From the data that follows, print exactly the lines starting at the one containing "let a := emptyAccount" and ending at the one containing "cb_State (a_Circuit (fail_all"; include both of them and nothing more.
[Opening Data to use section]
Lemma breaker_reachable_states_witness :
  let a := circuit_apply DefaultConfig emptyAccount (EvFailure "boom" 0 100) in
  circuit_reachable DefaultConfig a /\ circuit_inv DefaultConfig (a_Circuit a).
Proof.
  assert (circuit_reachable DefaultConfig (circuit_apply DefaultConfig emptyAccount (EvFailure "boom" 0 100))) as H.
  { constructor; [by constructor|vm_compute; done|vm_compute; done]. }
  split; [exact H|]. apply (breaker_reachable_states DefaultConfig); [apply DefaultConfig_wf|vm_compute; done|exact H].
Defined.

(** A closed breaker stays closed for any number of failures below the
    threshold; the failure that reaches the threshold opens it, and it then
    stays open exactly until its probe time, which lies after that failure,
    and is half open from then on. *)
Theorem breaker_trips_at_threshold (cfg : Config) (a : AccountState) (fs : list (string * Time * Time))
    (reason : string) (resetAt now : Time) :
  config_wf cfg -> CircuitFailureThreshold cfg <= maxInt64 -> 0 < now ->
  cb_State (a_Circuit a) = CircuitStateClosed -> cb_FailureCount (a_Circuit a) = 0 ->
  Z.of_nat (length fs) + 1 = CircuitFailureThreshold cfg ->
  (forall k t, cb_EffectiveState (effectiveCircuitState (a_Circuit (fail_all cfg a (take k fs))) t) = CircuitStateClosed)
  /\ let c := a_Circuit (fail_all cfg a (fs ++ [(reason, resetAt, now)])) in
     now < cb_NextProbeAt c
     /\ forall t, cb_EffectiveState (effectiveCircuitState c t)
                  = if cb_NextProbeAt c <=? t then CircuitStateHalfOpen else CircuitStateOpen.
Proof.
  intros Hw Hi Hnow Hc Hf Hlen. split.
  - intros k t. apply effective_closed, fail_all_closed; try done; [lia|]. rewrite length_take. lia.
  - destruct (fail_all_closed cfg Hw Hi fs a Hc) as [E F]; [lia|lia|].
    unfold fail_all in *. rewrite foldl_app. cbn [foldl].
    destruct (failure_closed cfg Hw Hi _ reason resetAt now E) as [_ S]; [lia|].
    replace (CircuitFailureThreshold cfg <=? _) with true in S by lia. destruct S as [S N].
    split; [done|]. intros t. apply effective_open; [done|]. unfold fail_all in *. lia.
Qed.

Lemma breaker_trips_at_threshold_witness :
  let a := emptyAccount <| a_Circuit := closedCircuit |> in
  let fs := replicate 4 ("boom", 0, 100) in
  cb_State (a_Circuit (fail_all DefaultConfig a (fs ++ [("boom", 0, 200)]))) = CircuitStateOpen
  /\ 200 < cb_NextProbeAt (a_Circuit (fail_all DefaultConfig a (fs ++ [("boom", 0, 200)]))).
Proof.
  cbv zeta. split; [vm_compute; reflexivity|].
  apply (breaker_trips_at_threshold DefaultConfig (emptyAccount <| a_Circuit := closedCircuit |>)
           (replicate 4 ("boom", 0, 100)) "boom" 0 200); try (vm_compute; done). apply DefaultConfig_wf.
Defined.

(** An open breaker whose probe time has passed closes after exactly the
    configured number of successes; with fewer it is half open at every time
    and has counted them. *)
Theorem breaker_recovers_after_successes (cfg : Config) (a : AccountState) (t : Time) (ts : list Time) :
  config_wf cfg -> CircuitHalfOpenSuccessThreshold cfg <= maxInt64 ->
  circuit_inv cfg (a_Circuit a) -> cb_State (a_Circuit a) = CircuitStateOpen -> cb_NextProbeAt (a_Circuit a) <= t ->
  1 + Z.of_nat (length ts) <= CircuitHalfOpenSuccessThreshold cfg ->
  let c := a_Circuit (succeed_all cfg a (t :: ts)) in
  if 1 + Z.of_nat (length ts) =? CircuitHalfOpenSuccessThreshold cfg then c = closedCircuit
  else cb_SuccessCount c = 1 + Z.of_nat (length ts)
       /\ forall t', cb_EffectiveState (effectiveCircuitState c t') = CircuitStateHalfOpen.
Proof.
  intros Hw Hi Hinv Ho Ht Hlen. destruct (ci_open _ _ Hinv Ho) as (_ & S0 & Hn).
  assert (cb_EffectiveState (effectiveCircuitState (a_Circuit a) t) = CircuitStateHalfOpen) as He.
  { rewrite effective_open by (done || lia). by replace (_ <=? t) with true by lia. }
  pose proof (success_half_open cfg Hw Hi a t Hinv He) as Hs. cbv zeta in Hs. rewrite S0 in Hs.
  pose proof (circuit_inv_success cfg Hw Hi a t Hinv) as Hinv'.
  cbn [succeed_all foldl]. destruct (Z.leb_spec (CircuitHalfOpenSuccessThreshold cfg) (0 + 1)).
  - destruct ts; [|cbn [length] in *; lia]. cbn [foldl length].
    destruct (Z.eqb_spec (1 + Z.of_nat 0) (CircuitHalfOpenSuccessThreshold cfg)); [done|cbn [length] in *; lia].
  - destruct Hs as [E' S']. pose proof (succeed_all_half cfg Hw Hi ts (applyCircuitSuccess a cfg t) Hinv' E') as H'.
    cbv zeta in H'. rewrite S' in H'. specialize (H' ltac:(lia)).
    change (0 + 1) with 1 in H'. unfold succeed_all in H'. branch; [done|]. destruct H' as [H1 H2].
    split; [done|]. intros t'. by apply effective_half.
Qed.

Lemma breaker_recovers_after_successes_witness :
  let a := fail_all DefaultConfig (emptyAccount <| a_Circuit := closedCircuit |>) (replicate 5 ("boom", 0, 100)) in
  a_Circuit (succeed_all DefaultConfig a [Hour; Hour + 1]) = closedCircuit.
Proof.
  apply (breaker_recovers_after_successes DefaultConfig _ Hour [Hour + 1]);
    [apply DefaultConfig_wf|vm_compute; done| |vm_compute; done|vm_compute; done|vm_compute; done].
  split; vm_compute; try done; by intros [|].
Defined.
[Closing Data to use section]
[Opening Data to use section]
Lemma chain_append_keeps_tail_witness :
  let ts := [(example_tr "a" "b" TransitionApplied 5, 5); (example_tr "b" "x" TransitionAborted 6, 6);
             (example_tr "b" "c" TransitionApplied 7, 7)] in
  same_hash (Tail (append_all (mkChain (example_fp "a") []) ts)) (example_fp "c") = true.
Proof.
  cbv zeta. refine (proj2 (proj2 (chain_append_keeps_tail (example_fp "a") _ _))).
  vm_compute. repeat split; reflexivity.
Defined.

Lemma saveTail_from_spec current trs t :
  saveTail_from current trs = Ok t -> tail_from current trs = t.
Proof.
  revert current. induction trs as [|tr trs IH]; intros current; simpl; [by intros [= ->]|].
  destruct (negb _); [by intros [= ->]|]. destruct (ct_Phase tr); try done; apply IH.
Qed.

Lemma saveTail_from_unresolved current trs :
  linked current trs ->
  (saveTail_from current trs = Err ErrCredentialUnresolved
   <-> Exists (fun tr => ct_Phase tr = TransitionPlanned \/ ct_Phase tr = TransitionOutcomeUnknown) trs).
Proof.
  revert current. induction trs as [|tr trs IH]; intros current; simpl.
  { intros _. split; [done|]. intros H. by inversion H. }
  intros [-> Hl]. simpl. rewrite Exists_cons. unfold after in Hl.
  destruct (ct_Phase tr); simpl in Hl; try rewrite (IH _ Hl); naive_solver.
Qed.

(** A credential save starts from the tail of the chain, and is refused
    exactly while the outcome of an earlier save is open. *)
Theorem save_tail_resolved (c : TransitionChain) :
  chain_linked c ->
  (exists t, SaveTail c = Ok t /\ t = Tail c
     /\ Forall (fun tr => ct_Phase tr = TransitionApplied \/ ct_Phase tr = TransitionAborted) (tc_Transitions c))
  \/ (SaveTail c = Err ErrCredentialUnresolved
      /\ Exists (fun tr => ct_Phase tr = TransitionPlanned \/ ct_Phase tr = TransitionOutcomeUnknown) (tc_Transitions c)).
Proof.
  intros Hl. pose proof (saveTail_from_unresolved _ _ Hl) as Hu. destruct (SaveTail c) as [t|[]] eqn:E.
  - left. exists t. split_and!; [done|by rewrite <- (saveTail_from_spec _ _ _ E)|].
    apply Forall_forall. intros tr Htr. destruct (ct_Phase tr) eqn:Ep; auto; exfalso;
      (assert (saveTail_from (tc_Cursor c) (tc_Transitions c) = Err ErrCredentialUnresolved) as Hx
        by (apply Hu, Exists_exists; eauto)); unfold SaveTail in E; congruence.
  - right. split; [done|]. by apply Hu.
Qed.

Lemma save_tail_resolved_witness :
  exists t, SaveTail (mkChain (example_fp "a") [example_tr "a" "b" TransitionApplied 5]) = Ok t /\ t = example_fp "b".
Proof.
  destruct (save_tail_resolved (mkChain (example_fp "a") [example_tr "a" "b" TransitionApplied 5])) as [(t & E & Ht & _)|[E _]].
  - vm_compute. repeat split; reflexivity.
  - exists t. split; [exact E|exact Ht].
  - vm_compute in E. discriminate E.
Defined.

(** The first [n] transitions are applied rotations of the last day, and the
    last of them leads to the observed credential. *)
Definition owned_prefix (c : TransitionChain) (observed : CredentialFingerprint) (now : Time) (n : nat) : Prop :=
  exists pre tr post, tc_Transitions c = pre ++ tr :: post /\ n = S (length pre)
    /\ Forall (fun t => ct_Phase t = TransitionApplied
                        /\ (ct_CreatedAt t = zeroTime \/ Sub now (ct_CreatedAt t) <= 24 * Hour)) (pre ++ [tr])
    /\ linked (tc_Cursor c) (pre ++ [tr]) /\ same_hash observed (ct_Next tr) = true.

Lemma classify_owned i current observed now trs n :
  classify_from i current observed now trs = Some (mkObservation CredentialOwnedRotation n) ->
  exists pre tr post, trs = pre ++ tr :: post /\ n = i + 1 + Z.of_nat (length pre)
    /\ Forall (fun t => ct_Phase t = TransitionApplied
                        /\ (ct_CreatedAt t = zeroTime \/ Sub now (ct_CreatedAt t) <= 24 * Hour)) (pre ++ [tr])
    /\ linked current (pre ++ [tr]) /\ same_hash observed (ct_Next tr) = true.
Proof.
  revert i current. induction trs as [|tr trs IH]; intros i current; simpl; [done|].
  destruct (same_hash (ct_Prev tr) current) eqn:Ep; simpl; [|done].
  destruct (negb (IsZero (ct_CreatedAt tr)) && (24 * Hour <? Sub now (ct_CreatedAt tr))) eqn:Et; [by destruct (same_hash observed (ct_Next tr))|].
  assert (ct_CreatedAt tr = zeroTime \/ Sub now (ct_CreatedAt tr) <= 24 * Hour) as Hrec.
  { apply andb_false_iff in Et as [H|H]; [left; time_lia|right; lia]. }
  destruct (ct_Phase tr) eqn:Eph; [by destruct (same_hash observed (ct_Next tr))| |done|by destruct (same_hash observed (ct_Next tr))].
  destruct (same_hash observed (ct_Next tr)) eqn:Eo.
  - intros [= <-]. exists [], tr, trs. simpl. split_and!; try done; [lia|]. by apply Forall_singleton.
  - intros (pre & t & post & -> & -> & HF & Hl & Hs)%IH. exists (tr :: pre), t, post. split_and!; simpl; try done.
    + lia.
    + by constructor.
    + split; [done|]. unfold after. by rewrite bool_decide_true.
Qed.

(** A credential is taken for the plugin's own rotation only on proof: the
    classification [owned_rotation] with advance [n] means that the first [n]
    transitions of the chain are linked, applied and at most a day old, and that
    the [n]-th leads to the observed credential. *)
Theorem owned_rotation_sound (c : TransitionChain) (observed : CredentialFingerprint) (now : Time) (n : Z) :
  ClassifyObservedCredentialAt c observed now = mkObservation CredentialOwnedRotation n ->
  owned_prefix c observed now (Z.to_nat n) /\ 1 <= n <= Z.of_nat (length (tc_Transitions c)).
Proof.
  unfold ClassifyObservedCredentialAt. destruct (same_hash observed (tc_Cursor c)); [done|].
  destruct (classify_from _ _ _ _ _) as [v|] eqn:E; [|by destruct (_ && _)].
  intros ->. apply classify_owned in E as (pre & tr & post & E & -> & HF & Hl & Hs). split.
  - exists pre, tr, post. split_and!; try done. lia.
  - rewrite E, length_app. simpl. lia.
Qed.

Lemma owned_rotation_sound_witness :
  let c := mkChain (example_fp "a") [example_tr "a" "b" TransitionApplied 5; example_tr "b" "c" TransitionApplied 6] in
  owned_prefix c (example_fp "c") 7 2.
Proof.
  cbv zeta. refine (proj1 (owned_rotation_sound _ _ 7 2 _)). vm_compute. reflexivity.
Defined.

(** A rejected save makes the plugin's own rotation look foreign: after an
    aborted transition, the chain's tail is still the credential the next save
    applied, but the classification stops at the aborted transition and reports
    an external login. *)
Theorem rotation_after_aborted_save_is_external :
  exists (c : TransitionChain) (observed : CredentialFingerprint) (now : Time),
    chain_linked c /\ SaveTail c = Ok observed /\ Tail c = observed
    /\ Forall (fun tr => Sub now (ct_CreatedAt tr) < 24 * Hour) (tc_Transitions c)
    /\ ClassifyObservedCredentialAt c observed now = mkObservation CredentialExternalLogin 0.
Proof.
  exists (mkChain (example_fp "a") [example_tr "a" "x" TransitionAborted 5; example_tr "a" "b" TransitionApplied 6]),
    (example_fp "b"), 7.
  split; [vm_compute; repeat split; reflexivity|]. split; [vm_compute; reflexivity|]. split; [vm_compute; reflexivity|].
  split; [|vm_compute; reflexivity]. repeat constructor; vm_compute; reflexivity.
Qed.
[Closing Data to use section]
** Task result **
  let a := emptyAccount <| a_Circuit := closedCircuit |> in
  let fs := replicate 4 ("boom", 0, 100) in
  cb_State (a_Circuit (fail_all DefaultConfig a (fs ++ [("boom", 0, 200)]))) = CircuitStateOpen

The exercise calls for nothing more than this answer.